ABSTRACT

While courtly love sanctified strong emotions to counter heroic love, most people lived by the tenets of companionate love. Marriages were predominantly arranged, and the couple’s main task was to run the farm and keep their children alive. The Unfaithful Wife (c. 1500) offers an exceptional perspective on this pragmatic morality. The school play combines humanistic storytelling with fifteenth-century sexual permissiveness, a convergence that only occurred in Scandinavia. The region’s sole extant Shrovetide farce conveys how marginalized apprentices experienced the era’s mating markets. A defining feature of postkinship-society mating was that most young people had to accumulate resources before they could marry.

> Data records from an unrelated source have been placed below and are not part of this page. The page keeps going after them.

(** Everything the proofs need about a run of the loop, in one induction
    on the number of sweeps still allowed. *)
Lemma optimize_spec (remaining : nat) :
  forall (s : state) (costs : list (R * R)) (done : nat),
    let pr := run remaining s costs done in
    (done <= pr_sweeps pr <= done + remaining)%nat /\
    (pr_raised pr = None -> tol = None ->
     pr_sweeps pr = (done + remaining)%nat) /\
    (pr_raised pr = None -> (pr_sweeps pr < done + remaining)%nat ->
     exists t objective gap,
       tol = Some t /\
       costs_at (pr_state pr) = Return (objective, gap) /\ gap < t) /\
    (pr_raised pr = None -> return_costs = true ->
     exists new,
       pr_costs pr = (costs ++ new)%list /\
       length new = (pr_sweeps pr - done)%nat /\
       forall t, tol = Some t ->
         forall i, (S i < length new)%nat ->
           ~ snd (nth i new (0, 0)) < t) /\
    (return_costs = false -> pr_costs pr = costs) /\
    (forall e, pr_raised pr = Some e ->
       sweep_exception e \/ costs_exception e).
Proof.
  unfold run.
  induction remaining as [|rest IH]; intros s costs done; cbn zeta.
  - simpl.
    repeat split; try lia.
    + intros _ Hrc. exists nil. rewrite app_nil_r.
      repeat split; [simpl; lia|]. intros t _ i Hi. simpl in Hi. lia.
    + intros e. discriminate.
  - simpl.
    destruct (sweep omega_loc emp_loc n_samples n_tasks n_var rho s)
      as [s' [e|]] eqn:Hsweep.
    { simpl. repeat split; try lia; try discriminate.
      intros e' [= <-]. left.
      apply (sweep_raises omega_loc emp_loc n_samples n_tasks n_var rho s).
      rewrite Hsweep. reflexivity. }
    destruct (return_costs || bool_decide (is_Some tol)) eqn:Hneed.
    + fold (costs_at s').
      destruct (costs_at s') as [[objective gap]|e] eqn:Hcosts.
      2:{ simpl. repeat split; try lia; try discriminate.
          intros e' [= <-]. right.
          apply (costs_raises n_tasks n_var n_samples rho _ _ _ Hcosts). }
      set (costs' := if return_costs
                     then (costs ++ (objective, gap) :: nil)%list
                     else costs).
      assert (Hrec :
        forall pr,
          pr = optimize omega_loc emp_loc n_samples n_tasks n_var rho tol
                 return_costs rest s' costs' (S done) ->
          (forall t, tol = Some t -> ~ gap < t) ->
          (done <= pr_sweeps pr <= done + S rest)%nat /\
          (pr_raised pr = None -> tol = None ->
           pr_sweeps pr = (done + S rest)%nat) /\
          (pr_raised pr = None -> (pr_sweeps pr < done + S rest)%nat ->
           exists t objective gap,
             tol = Some t /\
             costs_at (pr_state pr) = Return (objective, gap) /\ gap < t) /\
          (pr_raised pr = None -> return_costs = true ->
           exists new,
             pr_costs pr = (costs ++ new)%list /\
             length new = (pr_sweeps pr - done)%nat /\
             forall t, tol = Some t ->
               forall i, (S i < length new)%nat ->
                 ~ snd (nth i new (0, 0)) < t) /\
          (return_costs = false -> pr_costs pr = costs) /\
          (forall e, pr_raised pr = Some e ->
             sweep_exception e \/ costs_exception e)).
      { intros pr -> Hgap.
        destruct (IH s' costs' (S done))
          as (Hb & Hnone & Hearly & Htrace & Hnotrace & Hexn).
        cbn zeta in *.
        split; [lia|]. split; [intros; rewrite Hnone by assumption; lia|].
        split; [intros Hr Hlt; apply Hearly; [exact Hr|lia]|].
        split.
        - intros Hr Hrc. destruct (Htrace Hr Hrc) as (new & E & Hlen & Hall).
          assert (Hc' : costs' = (costs ++ (objective, gap) :: nil)%list)
            by (unfold costs'; rewrite Hrc; reflexivity).
          exists ((objective, gap) :: new). split.
          + rewrite E, Hc', <- app_assoc. reflexivity.
          + split; [simpl; lia|].
            intros t Ht i Hi. destruct i as [|i]; simpl.
            * apply Hgap. exact Ht.
            * apply (Hall t Ht). simpl in Hi. lia.
        - split; [|exact Hexn].
          intros Hrc. rewrite (Hnotrace Hrc). unfold costs'.
          rewrite Hrc. reflexivity. }
      destruct tol as [t|] eqn:Htol.
      * destruct (Rlt_dec gap t) as [Hlt|Hge].
        -- (* break *)
           simpl. split; [lia|]. split; [discriminate|].
           split.
           { intros _ _. exists t, objective, gap.
             repeat split; assumption. }
           split.
           { intros _ Hrc. exists ((objective, gap) :: nil).
             unfold costs'. rewrite Hrc. split; [reflexivity|].
             split; [simpl; lia|].
             intros t' _ i Hi. simpl in Hi. lia. }
           split; [intros Hrc; unfold costs'; rewrite Hrc; reflexivity|].
           intros e. discriminate.
        -- apply Hrec; [reflexivity|].
           intros t' [= <-]. exact Hge.
      * apply Hrec; [reflexivity|]. intros t'. discriminate.
    + (* neither costs nor tolerance requested *)
      apply orb_false_iff in Hneed as [Hrc Htol].
      apply bool_decide_eq_false in Htol.
      assert (Hnone : tol = None).
      { destruct tol; [exfalso; apply Htol; eexists; reflexivity|reflexivity]. }
      destruct (IH s' costs (S done))
        as (Hb & Hnn & Hearly & Htrace & Hnotrace & Hexn).
      cbn zeta in *.
      split; [lia|]. split; [intros; rewrite Hnn by assumption; lia|].
      split.
      { intros Hr Hlt. destruct (Hearly Hr ltac:(lia)) as (t & _ & _ & Ht & _).
        rewrite Hnone in Ht. discriminate. }
      split; [intros _ Hrc'; rewrite Hrc in Hrc'; discriminate|].
      split; [exact Hnotrace|exact Hexn].
Qed.
End Optimize.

A shorter reproductive period helped Europeans avoid Malthusian crises but relegated youth to 10+ years of postpuberty celibacy. To the low-status men hoping to participate in the looser sex culture of the post-Plague era, the playwright conveys that courtly love offers poor guidance. It is a myth that a truelove awaits you, as the distribution of mating opportunities is informed by status. The narrative sympathizes with urban incels but encourages them to accept the pragmatism of companionate love. Through connecting short-term mating to witchcraft, The Unfaithful Wife portrays as antisocial those who seek anything but a lifelong pair-bond.